Ky Hollenbeck fought Richard Abraham in the main event. Theirs was a clinch-filled trench war that unfortunately was cut short. Both men were cut from accidental clashes of heads, but Hollenbeck got the worst of it. After suffering a gash near his left eye in the third round, he found himself in the clinch again in the fourth. There, they continued to maul one another. However, roughly a minute into the round, Hollenbeck suffered another laceration. The referee asked for an assessment from the cageside doctor, who deemed the cut too severe and advised that the bout be stopped 1:11 into round four.

Following several minutes of confusion with the Connecticut commission, the fight went to the scorecards. Hollenbeck was awarded a unanimous technical decision: 40-36, 40-36 and 39-36.

In the co-feature, Ognjen Topic was a little too quick and precise for Stephen Meleady, as he took a unanimous decision from the Irishman and claimed the vacant Lion Fight lightweight championship. The two contenders tore into each other with leg kicks, elbows on the inside and punches from all angles, but Topic was a step ahead when it mattered most. He earned the nod from the three ringside judges, drawing 49-46, 50-45 and 50-45 scores.
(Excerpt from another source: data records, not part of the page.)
Definition SubmitSharesSuccess_Encode (m : SubmitSharesSuccess) : result (list Z) :=
  Ok (le_bytes 4 (sssu_ChannelID m) ++ le_bytes 4 (sssu_LastSequenceNumber m) ++
      le_bytes 4 (sssu_NewSubmitsAccepted m) ++ le_bytes 8 (sssu_NewSharesSummed m)).

Definition DecodeSubmitSharesSuccess (payload : list Z) : result SubmitSharesSuccess :=
  if (length payload <? 20)%nat then short_payload "stratum: SubmitSharesSuccess" payload 20
  else Ok {| sssu_ChannelID := le_Z (slice 0 4 payload);
             sssu_LastSequenceNumber := le_Z (slice 4 8 payload);
             sssu_NewSubmitsAccepted := le_Z (slice 8 12 payload);
             sssu_NewSharesSummed := le_Z (slice 12 20 payload) |}.

Record SubmitSharesError := {
  sse_ChannelID : Z;
  sse_SequenceNumber : Z;
  sse_Error : string;
}.

Definition SubmitSharesError_Encode (m : SubmitSharesError) : result (list Z) :=
  let b := appendU32LE [] (sse_ChannelID m) in
  let b := appendU32LE b (sse_SequenceNumber m) in
  appendStr0_255 b (sse_Error m).

Definition DecodeSubmitSharesError (payload : list Z) : result SubmitSharesError :=
  if (length payload <? 8)%nat then short_payload "stratum: SubmitSharesError" payload 8
  else
    let chan := le_Z (slice 0 4 payload) in
    let seq := le_Z (slice 4 8 payload) in
    if (8 <? length payload)%nat then
      err ← decode_with getStr0_255 (drop 8 payload);
      Ok {| sse_ChannelID := chan; sse_SequenceNumber := seq; sse_Error := err |}
    else Ok {| sse_ChannelID := chan; sse_SequenceNumber := seq; sse_Error := "" |}.

Record CloseChannel := { cc_ChannelID : Z; cc_Reason : string }.

Definition CloseChannel_Encode (m : CloseChannel) : result (list Z) :=
  appendStr0_255 (appendU32LE [] (cc_ChannelID m)) (cc_Reason m).

Definition DecodeCloseChannel (payload : list Z) : result CloseChannel :=
  decode_with (
    chan ← rd_wrap "stratum: CloseChannel.ChannelID: %w" getU32LE;
    reason ← rd_wrap "stratum: CloseChannel.Reason: %w" getStr0_255;
    mret {| cc_ChannelID := chan; cc_Reason := reason |}) payload.

(** ** Frames *)

Definition WrapMessage (msgType : Z) (isChannelMsg : bool) (payload : list Z) : result Frame :=
  let ext := if isChannelMsg then channelMsgBit else 0 in
  let h := {| ExtensionType := ext; MsgType := msgType;
              MsgLength := wrap 32 (Z.of_nat (length payload)) |} in
  _ ← Validate h;
  Ok {| FHeader := h; Payload := payload |}.

Record UnknownMessage := { um_MsgType : Z; um_Payload : list Z }.

Record Message := {
  m_SetupConnection : option SetupConnection;
  m_SetupConnectionSuccess : option SetupConnectionSuccess;
  m_SetupConnectionError : option SetupConnectionError;
  m_OpenMiningChannel : option OpenMiningChannel;
  m_OpenMiningChannelSuccess : option OpenMiningChannelSuccess;
  m_OpenMiningChannelError : option OpenMiningChannelError;
  m_NewMiningJob : option NewMiningJob;
  m_SetNewPrevHash : option SetNewPrevHash;
  m_SetTarget : option SetTarget;
  m_CloseChannel : option CloseChannel;
  m_SubmitSharesStandard : option SubmitSharesStandard;
  m_SubmitSharesSuccess : option SubmitSharesSuccess;
  m_SubmitSharesError : option SubmitSharesError;
  m_Unknown : option UnknownMessage;
}.

Definition Message_zero : Message :=
  Build_Message None None None None None None None None None None None None None None.

Definition set_SetupConnection v (m : Message) : Message :=
  let 'Build_Message _ b c d e f g h i j k l n o := m in Build_Message (Some v) b c d e f g h i j k l n o.
Definition set_SetupConnectionSuccess v (m : Message) : Message :=
  let 'Build_Message a _ c d e f g h i j k l n o := m in Build_Message a (Some v) c d e f g h i j k l n o.
Definition set_SetupConnectionError v (m : Message) : Message :=
  let 'Build_Message a b _ d e f g h i j k l n o := m in Build_Message a b (Some v) d e f g h i j k l n o.
Definition set_OpenMiningChannel v (m : Message) : Message :=
  let 'Build_Message a b c _ e f g h i j k l n o := m in Build_Message a b c (Some v) e f g h i j k l n o.
Definition set_OpenMiningChannelSuccess v (m : Message) : Message :=
  let 'Build_Message a b c d _ f g h i j k l n o := m in Build_Message a b c d (Some v) f g h i j k l n o.
Definition set_OpenMiningChannelError v (m : Message) : Message :=
  let 'Build_Message a b c d e _ g h i j k l n o := m in Build_Message a b c d e (Some v) g h i j k l n o.
Definition set_NewMiningJob v (m : Message) : Message :=
  let 'Build_Message a b c d e f _ h i j k l n o := m in Build_Message a b c d e f (Some v) h i j k l n o.
Definition set_SetNewPrevHash v (m : Message) : Message :=
  let 'Build_Message a b c d e f g _ i j k l n o := m in Build_Message a b c d e f g (Some v) i j k l n o.
Definition set_SetTarget v (m : Message) : Message :=
  let 'Build_Message a b c d e f g h _ j k l n o := m in Build_Message a b c d e f g h (Some v) j k l n o.
Definition set_CloseChannel v (m : Message) : Message :=
  let 'Build_Message a b c d e f g h i _ k l n o := m in Build_Message a b c d e f g h i (Some v) k l n o.
Definition set_SubmitSharesStandard v (m : Message) : Message :=
  let 'Build_Message a b c d e f g h i j _ l n o := m in Build_Message a b c d e f g h i j (Some v) l n o.
Definition set_SubmitSharesSuccess v (m : Message) : Message :=
  let 'Build_Message a b c d e f g h i j k _ n o := m in Build_Message a b c d e f g h i j k (Some v) n o.
Definition set_SubmitSharesError v (m : Message) : Message :=
  let 'Build_Message a b c d e f g h i j k l _ o := m in Build_Message a b c d e f g h i j k l (Some v) o.
Definition set_Unknown v (m : Message) : Message :=
  let 'Build_Message a b c d e f g h i j k l n _ := m in Build_Message a b c d e f g h i j k l n (Some v).

(** One entry of [frameDecoders]: decode, then store the pointer. *)
Definition decoder {A} (dec : list Z → result A) (store : A → Message → Message)
    : list Z → Message → result Message :=
  λ p m, v ← dec p; Ok (store v m).

Definition frameDecoders (t : Z) : option (list Z → Message → result Message) :=
  if t =? MsgSetupConnection then Some (decoder DecodeSetupConnection set_SetupConnection)
  else if t =? MsgSetupConnectionSuccess
  then Some (decoder DecodeSetupConnectionSuccess set_SetupConnectionSuccess)
  else if t =? MsgSetupConnectionError
  then Some (decoder DecodeSetupConnectionError set_SetupConnectionError)
  else if t =? MsgOpenMiningChannel
  then Some (decoder DecodeOpenMiningChannel set_OpenMiningChannel)
  else if t =? MsgOpenMiningChannelSuccess
  then Some (decoder DecodeOpenMiningChannelSuccess set_OpenMiningChannelSuccess)
  else if t =? MsgOpenMiningChannelError
  then Some (decoder DecodeOpenMiningChannelError set_OpenMiningChannelError)
  else if t =? MsgNewMiningJob then Some (decoder DecodeNewMiningJob set_NewMiningJob)
  else if t =? MsgSetNewPrevHash then Some (decoder DecodeSetNewPrevHash set_SetNewPrevHash)
  else if t =? MsgSetTarget then Some (decoder DecodeSetTarget set_SetTarget)
  else if t =? MsgSubmitSharesStandard
  then Some (decoder DecodeSubmitSharesStandard set_SubmitSharesStandard)
  else if t =? MsgSubmitSharesSuccess
  then Some (decoder DecodeSubmitSharesSuccess set_SubmitSharesSuccess)
  else if t =? MsgSubmitSharesError
  then Some (decoder DecodeSubmitSharesError set_SubmitSharesError)
  else if t =? MsgCloseChannel then Some (decoder DecodeCloseChannel set_CloseChannel)
  else None.

Definition DispatchFrame (f : Frame) : result Message :=
  match frameDecoders (MsgType (FHeader f)) with
  | None =>
      Ok (set_Unknown {| um_MsgType := MsgType (FHeader f); um_Payload := Payload f |} Message_zero)
  | Some d => d (Payload f) Message_zero
  end.

Definition ValidateSetupConnection (m : SetupConnection) : result unit :=
  if negb (sc_Protocol m =? MiningProtocol)
  then Err (Errorf "stratum: unsupported protocol %d (only MiningProtocol=0 supported)" [sc_Protocol m])
  else if sc_MaxVersion m <? sc_MinVersion m
  then Err (Errorf "stratum: MinVersion %d > MaxVersion %d" [sc_MinVersion m; sc_MaxVersion m])
  else Ok ().

(** ** The abstract sum of messages *)

Inductive MiningMessage :=
  | ASetupConnection (m : SetupConnection)
  | ASetupConnectionSuccess (m : SetupConnectionSuccess)
  | ASetupConnectionError (m : SetupConnectionError)
  | AOpenMiningChannel (m : OpenMiningChannel)
  | AOpenMiningChannelSuccess (m : OpenMiningChannelSuccess)
  | AOpenMiningChannelError (m : OpenMiningChannelError)
  | ANewMiningJob (m : NewMiningJob)
  | ASetNewPrevHash (m : SetNewPrevHash)
  | ASetTarget (m : SetTarget)
  | ACloseChannel (m : CloseChannel)
  | ASubmitSharesStandard (m : SubmitSharesStandard)
  | ASubmitSharesSuccess (m : SubmitSharesSuccess)
  | ASubmitSharesError (m : SubmitSharesError).

Definition msg_type (m : MiningMessage) : Z :=
  match m with
  | ASetupConnection _ => MsgSetupConnection
  | ASetupConnectionSuccess _ => MsgSetupConnectionSuccess
  | ASetupConnectionError _ => MsgSetupConnectionError
  | AOpenMiningChannel _ => MsgOpenMiningChannel
  | AOpenMiningChannelSuccess _ => MsgOpenMiningChannelSuccess
  | AOpenMiningChannelError _ => MsgOpenMiningChannelError
  | ANewMiningJob _ => MsgNewMiningJob
  | ASetNewPrevHash _ => MsgSetNewPrevHash
  | ASetTarget _ => MsgSetTarget
  | ACloseChannel _ => MsgCloseChannel
  | ASubmitSharesStandard _ => MsgSubmitSharesStandard
  | ASubmitSharesSuccess _ => MsgSubmitSharesSuccess
  | ASubmitSharesError _ => MsgSubmitSharesError
  end.

Definition msg_encode (m : MiningMessage) : result (list Z) :=
  match m with
  | ASetupConnection m => SetupConnection_Encode m
  | ASetupConnectionSuccess m => SetupConnectionSuccess_Encode m
  | ASetupConnectionError m => SetupConnectionError_Encode m
  | AOpenMiningChannel m => OpenMiningChannel_Encode m
  | AOpenMiningChannelSuccess m => OpenMiningChannelSuccess_Encode m
  | AOpenMiningChannelError m => OpenMiningChannelError_Encode m
  | ANewMiningJob m => NewMiningJob_Encode m
  | ASetNewPrevHash m => SetNewPrevHash_Encode m
  | ASetTarget m => SetTarget_Encode m
  | ACloseChannel m => CloseChannel_Encode m
  | ASubmitSharesStandard m => SubmitSharesStandard_Encode m
  | ASubmitSharesSuccess m => SubmitSharesSuccess_Encode m
  | ASubmitSharesError m => SubmitSharesError_Encode m
  end.

(** The [Message] with exactly the one pointer set. *)
Definition msg_inject (m : MiningMessage) : Message :=
  match m with
  | ASetupConnection m => set_SetupConnection m Message_zero
  | ASetupConnectionSuccess m => set_SetupConnectionSuccess m Message_zero
  | ASetupConnectionError m => set_SetupConnectionError m Message_zero
  | AOpenMiningChannel m => set_OpenMiningChannel m Message_zero
  | AOpenMiningChannelSuccess m => set_OpenMiningChannelSuccess m Message_zero
  | AOpenMiningChannelError m => set_OpenMiningChannelError m Message_zero
  | ANewMiningJob m => set_NewMiningJob m Message_zero
  | ASetNewPrevHash m => set_SetNewPrevHash m Message_zero
  | ASetTarget m => set_SetTarget m Message_zero
  | ACloseChannel m => set_CloseChannel m Message_zero
  | ASubmitSharesStandard m => set_SubmitSharesStandard m Message_zero
  | ASubmitSharesSuccess m => set_SubmitSharesSuccess m Message_zero
  | ASubmitSharesError m => set_SubmitSharesError m Message_zero
  end.


(** The Go types of the fields; an absent [ntime_start] is the zero value. *)
Definition msg_ok (m : MiningMessage) : Prop :=
  match m with
  | ASetupConnection m =>
      sc_Protocol m ∈u 8 ∧ sc_MinVersion m ∈u 16 ∧ sc_MaxVersion m ∈u 16 ∧ is_u32 (sc_Flags m)
  | ASetupConnectionSuccess m => scs_UsedVersion m ∈u 16 ∧ is_u32 (scs_Flags m)
  | ASetupConnectionError m => is_u32 (sce_Flags m)
  | AOpenMiningChannel m =>
      is_u32 (omc_ReqID m) ∧ is_u32 (f32_bits (omc_NominalHashrate m)) ∧ is_hash (omc_MaxTarget m)
  | AOpenMiningChannelSuccess m =>
      is_u32 (omcs_ReqID m) ∧ is_u32 (omcs_ChannelID m) ∧ is_hash (omcs_Target m) ∧
      bytes_ok (omcs_Extranonce m) ∧ is_u32 (omcs_GroupChannelID m)
  | AOpenMiningChannelError m => is_u32 (omce_ReqID m)
  | ANewMiningJob m =>
      is_u32 (nmj_ChannelID m) ∧ is_u32 (nmj_JobID m) ∧ is_u32 (nmj_NtimeStart m) ∧
      is_u32 (nmj_Version m) ∧ is_hash (nmj_MerkleRoot m) ∧
      (nmj_HasNtimeStart m = false → nmj_NtimeStart m = 0)
  | ASetNewPrevHash m =>
      is_u32 (snp_ChannelID m) ∧ is_u32 (snp_JobID m) ∧ is_hash (snp_PrevHash m) ∧
      is_u32 (snp_NtimeStart m) ∧ is_u32 (snp_NBits m)
  | ASetTarget m => is_u32 (st_ChannelID m) ∧ is_hash (st_Target m)
  | ACloseChannel m => is_u32 (cc_ChannelID m)
  | ASubmitSharesStandard m =>
      is_u32 (sss_ChannelID m) ∧ is_u32 (sss_SequenceNumber m) ∧ is_u32 (sss_JobID m) ∧
      is_u32 (sss_Nonce m) ∧ is_u32 (sss_NTime m) ∧ is_u32 (sss_NVersion m)
  | ASubmitSharesSuccess m =>
      is_u32 (sssu_ChannelID m) ∧ is_u32 (sssu_LastSequenceNumber m) ∧
      is_u32 (sssu_NewSubmitsAccepted m) ∧ sssu_NewSharesSummed m ∈u 64
  | ASubmitSharesError m => is_u32 (sse_ChannelID m) ∧ is_u32 (sse_SequenceNumber m)
  end.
Meanwhile, Lion Fight super welterweight champion Jo Nattawut proved yet again that he ranks among the world’s best, as he knocked out Charlie Peters in the third round.

Nattawut chopped away with vicious kicks to the legs and body; and when Peters began to wither, the Atlanta-based Thai fighter put his foot on the gas. Nattawut hurt the Englishman with thudding round kicks to the ribs and forced him into the ropes, bouncing a series of elbows off his head and gloves. When Peters could endure no more, he appeared to try and kneel, but a menacing elbow connected to the head and knocked him unconscious. The end came at 1:56 of the third round, as Nattawut retained his title.

Elsewhere, Gaston Bolanos electrified the crowd with another victory via spinning back elbow, as he stopped Ben Yelle at 2:04 of the second round; and welterweight Chris Mauceri authored a potential “Knockout of the Year” nominee, knocking Frenchman Nicolas Parlanti cold with an exquisite spinning back elbow and ending their back-and-forth encounter 66 seconds into round three. Parlanti was removed from the ring on a stretcher.

Finally, what may have been the “Fight of the Night” belonged to lightweights Julio Pena and Yeison Berdugo. Pena absorbed two knockdowns in the first round, and it appeared as though Berdugo was on his way to an easy win. That was not the case. Pena stormed back and floored his adversary with a left hook late in the frame. From there, the war was on.

The two lightweights ripped at each other for virtually every second of every round, firing uppercuts, hooks, crosses, head kicks, body kicks and nasty elbows. They had gassed by the fourth round, where Berdugo almost brought it to a close with a crushing knee strike to the body. Pena dropped to his knees and struggled to get back to his feet, but he survived.

Buoyed by his resilience, Pena’s violent leg attack paid off in the fifth round, as a series of brutal low kicks took the life out of Berdugo. After Berdugo endured a few more leg kicks and a right hand to the face, Pena’s shin impacted his thigh for the final time. Berdugo collapsed, resulting in the stoppage at 31 seconds of the fifth round.